Andrej Kreutz raised a poignant question in his book from 2007, "Russia in the Middle East: Friend or Foe," well before the Syrian civil war erupted in 2011. Even though Russia has been an important player in the Middle East since the Cold War era, its influence in the region has burgeoned since Syrian President Bashar Assad invited Moscow into the Syrian civil war in 2015.
Compared with its natural borders in the north, Russian conventional foreign policy has considered its southern border with Georgia, and by extension Turkey, as an Achilles heel of sorts, as the region was divided between pro-Soviet countries and NATO allies throughout the Cold War.

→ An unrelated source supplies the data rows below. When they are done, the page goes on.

Lemma emitInvoice_without_readable_invoices_witness :
  exists w',
    Emission.emitInvoice Examples.imports_with_shipments "FAC-2025-0001" Examples.new_year
                         Examples.world_without_invoices
    = (inr {| Emission.success := false; Emission.res_invoice := None;
              Emission.res_errors := Some ["No se encontraron facturas"];
              Emission.res_warnings := None |}, w') /\
    Emission.localStorage w' !! "invoices" = None /\
    Emission.localStorage w' !! "shipments" = Some "fleet" /\
    Emission.toasts w'
    = [] ++ [ {| Emission.toast_kind := Emission.ToastError;
                 Emission.toast_title := "Error al emitir factura";
                 Emission.toast_description := "No se encontraron facturas" |} ] /\
    Emission.isEmitting w' = false.
Proof.
  apply (emitInvoice_without_readable_invoices Examples.imports_with_shipments
           "FAC-2025-0001" Examples.new_year Examples.world_without_invoices
           "No se encontraron facturas").
  - intros e ls. apply lookup_insert_ne. discriminate.
  - intros e ls. apply lookup_insert_ne. discriminate.
  - left. split; reflexivity.
Defined.

(** X13.  Whenever [emitInvoice] returns a result, [isEmitting] is back to
    false, at least one toast has been shown, and the last toast tells the
    outcome: the toast 'Factura emitida exitosamente' when the result says
    success, an error toast ('Validación fallida' or 'Error al emitir
    factura') when it does not. *)
Theorem emitInvoice_reports_its_outcome
    (I : Emission.Imports) (invoiceId : string) (now : Z) (w w' : Emission.World)
    (result : Emission.EmissionResult) :
  Emission.emitInvoice I invoiceId now w = (inr result, w') ->
  Emission.isEmitting w' = false /\
  exists t,
    last (Emission.toasts w') = Some t /\
    if Emission.success result
    then Emission.toast_kind t = Emission.ToastSuccess /\
         Emission.toast_title t = "Factura emitida exitosamente"
    else Emission.toast_kind t = Emission.ToastError /\
         (Emission.toast_title t = "Validación fallida" \/
          Emission.toast_title t = "Error al emitir factura").
Proof.
  unfold Emission.emitInvoice. cbv zeta.
  destruct (Emission.emitInvoice_try I invoiceId now _) as [[message|r] w1] eqn:Htry.
  - unfold Emission.emitInvoice_catch, Emission.bind, Emission.toast_error, Emission.log,
      Emission.modify, Emission.ret.
    intros [= <- <-]. split; [reflexivity |].
    eexists. split; [apply last_snoc |]. cbn. auto.
  - intros [= -> <-]. split; [reflexivity |].
    destruct (emitInvoice_try_inv I _ _ _ _ _ Htry)
      as (_ & _ & _ & _ & _ & _ & _ & _
          & [(_ & -> & t & Ht & Hk & Htitle)|(_ & -> & _ & t & Ht & Hk & Htitle)]);
      exists t; auto.
Qed.
(** * H2 ground-state energy notebook: the XYZ geometry input and the VQE
      convergence loop

    The notebook [h2-groundstate-energy/submission/start_here.ipynb] parses a
    molecular geometry, builds a cost function on a simulated device and
    minimises it with a gradient-descent optimizer:

<<
    for _ in range(max_iterations):
        theta, prev_energy = optimizer.step_and_cost(cost_fn, theta)
        energy = cost_fn(theta)
        if np.abs(energy - prev_energy) <= convergence_tolerance:
            break

    print(f"Final value of the ground-state energy = {energy:.8f} Ha")
    print(f"Optimal value of the circuit parameter = {theta:.4f}")
    ...
    output = float(energy)
>>

    The cost function and the optimizer are PennyLane objects: they are
    parameters of the development.  Energies are IEEE binary64 numbers, as
    in numpy, and are modelled by Rocq's primitive floats. *)

From Stdlib Require Import List String Ascii ZArith QArith Bool Arith Lia.
From Stdlib Require Import PrimFloat.
From Stdlib Require Import SpecFloat FloatOps FloatAxioms.
Import ListNotations.

Set Implicit Arguments.

(** ** Results of calls that may raise *)

Inductive result (E A : Type) : Type :=
| Ok (a : A)
| Raise (e : E).

Arguments Ok {E A} a.
Arguments Raise {E A} e.

(** ** The geometry text

  [xyz_parse.Molecule.parse] is an imported package: the notebook only
  calls it and records the [repr] of what it returned for the sample
  input. *)

Module GeometryParser.

Open Scope string_scope.

(** Coordinates are decimal numbers; a value keeps the scale it was
    written with ([0.3710] is [3710 # 10000]), as the recorded
    [repr] of the sample molecule does. *)
Record Atom : Type := {
  symbol : string;
  x : Q;
  y : Q;
  z : Q
}.

Record Molecule : Type := {
  comment : string;
  atoms : list Atom
}.

(** Line numbers count from one. *)
Inductive FormatError : Type :=
| MissingHeader
| BadHeader (token : string)
| MissingComment
| WrongTokenCount (line : nat) (found : nat)
| BadCoordinate (line : nat) (token : string)
| WrongAtomCount (found expected : nat).

Definition newline : ascii := ascii_of_nat 10.

Definition is_space (c : ascii) : bool :=
  let n := nat_of_ascii c in
  (n =? 32)%nat || ((9 <=? n)%nat && (n <=? 13)%nat).

Definition is_digit (c : ascii) : bool :=
  let n := nat_of_ascii c in (48 <=? n)%nat && (n <=? 57)%nat.

Definition is_empty (s : string) : bool :=
  match s with
  | EmptyString => true
  | String _ _ => false
  end.

(** The segments of [s] between the characters [sep] holds of: always
    at least one. *)
Fixpoint split (sep : ascii -> bool) (s : string) : list string :=
  match s with
  | EmptyString => [EmptyString]
  | String c s' =>
      if sep c then EmptyString :: split sep s'
      else match split sep s' with
           | seg :: segs => String c seg :: segs
           | [] => [String c EmptyString]
           end
  end.

(** Modelled from the spec: the lines of the text [xyz_parse] reads; a
    newline ends a line, so a final newline starts no further line. *)
Definition lines (text : string) : list string :=
  let segs := split (Ascii.eqb newline) text in
  if is_empty (last segs EmptyString) then removelast segs else segs.

(** Modelled from the spec: the whitespace-separated tokens of a line of
    the text [xyz_parse] reads. *)
Definition tokens (line : string) : list string :=
  filter (fun t => negb (is_empty t)) (split is_space line).

Fixpoint all_digits (s : string) : bool :=
  match s with
  | EmptyString => true
  | String c s' => is_digit c && all_digits s'
  end.

Fixpoint digits_value (acc : Z) (s : string) : Z :=
  match s with
  | EmptyString => acc
  | String c s' =>
      digits_value (10 * acc + Z.of_nat (nat_of_ascii c - 48)) s'
  end.

(** A leading sign, if any, and the rest. *)
Definition strip_sign (s : string) : bool * string :=
  match s with
  | String "-" r => (true, r)
  | String "+" r => (false, r)
  | _ => (false, s)
  end.

Definition signed (negative : bool) (v : Z) : Z :=
  if negative then (- v)%Z else v.

(** Modelled from the spec: the header token of [xyz_parse], an integer
    (an optional sign and at least one digit). *)
Definition integer (s : string) : option Z :=
  let (negative, r) := strip_sign s in
  if negb (is_empty r) && all_digits r
  then Some (signed negative (digits_value 0 r))
  else None.

(** [s] up to the first character [p] holds of, and what follows that
    character when there is one. *)
Fixpoint cut (p : ascii -> bool) (s : string) : string * option string :=
  match s with
  | EmptyString => (EmptyString, None)
  | String c s' =>
      if p c then (EmptyString, Some s')
      else let (before, after) := cut p s' in (String c before, after)
  end.

Definition is_dot (c : ascii) : bool := Ascii.eqb c ".".
Definition is_exp (c : ascii) : bool := Ascii.eqb c "e" || Ascii.eqb c "E".

(** Modelled from the spec: a coordinate token of [xyz_parse], a real
    number in fixed or exponential notation: an optional sign, digits with
    an optional decimal point (at least one digit), and an optional
    exponent [e] or [E] followed by an integer. *)
Definition real (s : string) : option Q :=
  let (negative, body) := strip_sign s in
  let (mantissa, exponent) := cut is_exp body in
  let (int_part, after_dot) := cut is_dot mantissa in
  let frac_part := match after_dot with Some f => f | None => EmptyString end in
  let digits := int_part ++ frac_part in
  if negb (is_empty digits) && all_digits digits then
    match match exponent with
          | None => Some 0%Z
          | Some e => integer e
          end with
    | None => None
    | Some e =>
        let m := signed negative (digits_value 0 digits) in
        let scale := (e - Z.of_nat (String.length frac_part))%Z in
        Some (if (0 <=? scale)%Z
              then (m * 10 ^ scale) # 1
              else m # Z.to_pos (10 ^ (- scale)))
    end
  else None.

Definition coordinate (line : nat) (token : string) : result FormatError Q :=
  match real token with
  | Some q => Ok q
  | None => Raise (BadCoordinate line token)
  end.

(** Modelled from the spec: one atom line of [xyz_parse], which is not
    among the sources; exactly four whitespace-separated tokens, the
    symbol and three real numbers. *)
Definition parse_atom (line : nat) (text : string) : result FormatError Atom :=
  match tokens text with
  | [sym; tx; ty; tz] =>
      match coordinate line tx with
      | Raise e => Raise e
      | Ok vx =>
          match coordinate line ty with
          | Raise e => Raise e
          | Ok vy =>
              match coordinate line tz with
              | Raise e => Raise e
              | Ok vz => Ok {| symbol := sym; x := vx; y := vy; z := vz |}
              end
          end
      end
  | toks => Raise (WrongTokenCount line (List.length toks))
  end.

(** Modelled from the spec: the atom lines of [xyz_parse], which is not
    among the sources: every line after the comment line is an atom line,
    read in order from line number [line]. *)
Fixpoint read_atoms (line : nat) (ls : list string)
  : result FormatError (list Atom) :=
  match ls with
  | [] => Ok []
  | l :: ls' =>
      match parse_atom line l with
      | Raise e => Raise e
      | Ok a =>
          match read_atoms (S line) ls' with
          | Raise e => Raise e
          | Ok rest => Ok (a :: rest)
          end
      end
  end.

(** Modelled from the spec: [xyz_parse.Molecule.parse], which is not
    among the sources (spec 3, 4.1, 6 and 8): line 1 is the non-negative
    atom count [N], line 2 the comment, taken as it is, and the lines
    after it are the atoms; the number of atoms must be the declared
    count exactly, and a text with fewer or more atom lines is refused. *)
Definition parse (text : string) : result FormatError Molecule :=
  match lines text with
  | [] => Raise MissingHeader
  | header :: rest =>
      match integer header with
      | None => Raise (BadHeader header)
      | Some n =>
          if (n <? 0)%Z then Raise (BadHeader header)
          else
            match rest with
            | [] => Raise MissingComment
            | c :: atom_lines =>
                match read_atoms 3 atom_lines with
                | Raise e => Raise e
                | Ok l =>
                    if (List.length l =? Z.to_nat n)%nat
                    then Ok {| comment := c; atoms := l |}
                    else Raise (WrongAtomCount (List.length l) (Z.to_nat n))
                end
            end
      end
  end.

(** The count the header declares, and the lines after the comment. *)
Definition declared_count (text : string) : option Z :=
  match lines text with
  | header :: _ => integer header
  | [] => None
  end.

Definition atom_lines (text : string) : list string :=
  skipn 2 (lines text).

(** The cell tagged [parameters]. *)
Definition input : string :=
"2
Sample H2 molecule
H 0.3710 0.0 0.0
H -0.3710 0.0 0.0".

End GeometryParser.

(** ** Collaborators for the examples

    A cost function on a quadratic bowl, [theta * theta], and gradient
    descent on it ([GradientDescentOptimizer(stepsize)], whose
    [step_and_cost] returns the objective's value at the parameters it was
    given).  The backend counts the circuit executions; with a budget, the
    device stops answering once the budget is spent. *)

Module Bowl.

Inductive Failure : Type := DeviceUnavailable.

Definition cost_fn (budget : option nat) (theta : float)
  : nat -> nat * result Failure float :=
  fun executions =>
    match budget with
    | Some b =>
        if (b <=? executions)%nat then (executions, Raise DeviceUnavailable)
        else (S executions, Ok (theta * theta)%float)
    | None => (S executions, Ok (theta * theta)%float)
    end.

Definition step_and_cost (stepsize : float)
  (objective_fn : float -> nat -> nat * result Failure float) (theta : float)
  : nat -> nat * result Failure (float * float) :=
  fun executions =>
    match objective_fn theta executions with
    | (w, Raise f) => (w, Raise f)
    | (w, Ok forward) => (w, Ok ((theta - stepsize * (2 * theta))%float, forward))
    end.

Syria itself has been in Russia's sphere of influence since the Soviet era when Soviet Premier Nikita Khrushchev decided to strengthen the USSR's relations with the third world and Arab countries in the early 1960s.
The United States' decision following the attacks of Sept. 11, 2001, to return to the Middle East with boots on the ground was a source of panic for Russia at the time.
Moscow did not welcome the U.S. military's presence in Iraq after the invasion in 2003, as the possibility of an emerging, stable, prosperous, U.S.-controlled Iraq neighboring Syria, infringing on its sphere of influence, would not be a positive development for Russia.
Thanks to the U.S.' unwillingness to finish the war it started and its lack of understanding of Middle Eastern politics, then-U.S. President Barack Obama promised a policy pivot away from the Middle East, which is now in the hands of U.S. President Donald Trump. The U.S. has become an increasingly less active player in the Middle East since 2009. It has been unwilling to solve the region's problems, change its position or act in its role as a superpower. Meanwhile, Russia has gleefully filled the power vacuum left by America over the past decade.
As the leading actor in the Syrian civil war, Russia now has the power to stir up long-standing conflicts in the Middle East and has the sway to alter and reshuffle power balances between actors in line with its own interests. For example, by propping up Assad in Syria, Moscow also assents to Iran's presence in the country, which worries Israel. Supporting Iran also empowers the Shiite population in the region, which could trigger a resurgence of sectarian violence in Iraq, while at the same time Moscow tries to cultivate good relations with Israel on energy and security cooperation. It is all a bit complex.
Syria's geostrategic importance for Russia
Russia has had a naval facility on Syria's Mediterranean coast in Tartus since 1971. After 2015, however, it had the chance to modernize and expand its military installations there, along with those at its airbase at Hemeimeem in western Syria. The most important outcome from the Syrian civil for Russia would be realizing its long-term goal of having a warm water port on the Mediterranean. This great opportunity has given Moscow the ability to intervene directly in Middle Eastern and Eastern Mediterranean politics on every level without international agreements or consulting with other world powers. In return, the country's support for Assad has empowered Russia to open more bases in Syria, build them up, modernize them and make them permanent. In addition to the airbase in Hemeimeem and the naval facility in Tartus, by the end of 2019, the Russian military also started to use the base in Qamishli, which gives it a very strategic location close to oil and gas fields, as well as a transit road between Iraq and Syria. The U.S. had used the base in Qamishli until November 2019, when it withdrew and was replaced by Russian troops, which holds symbolic importance.
In addition to military bases, Moscow sent the Admiral Kuznetsov aircraft carrier to bomb targets in Idlib and Homs in 2016, returning to Russia the following year. This was an open message to those involved in the conflict that Moscow takes the Syrian civil war very seriously. It has become increasingly evident that the only winner to emerge after the many years of the Syrian civil war is Russia, and the instability, chaos and conflict it has engendered there have built the foundations for Moscow to become a dominant and manipulative actor in the region.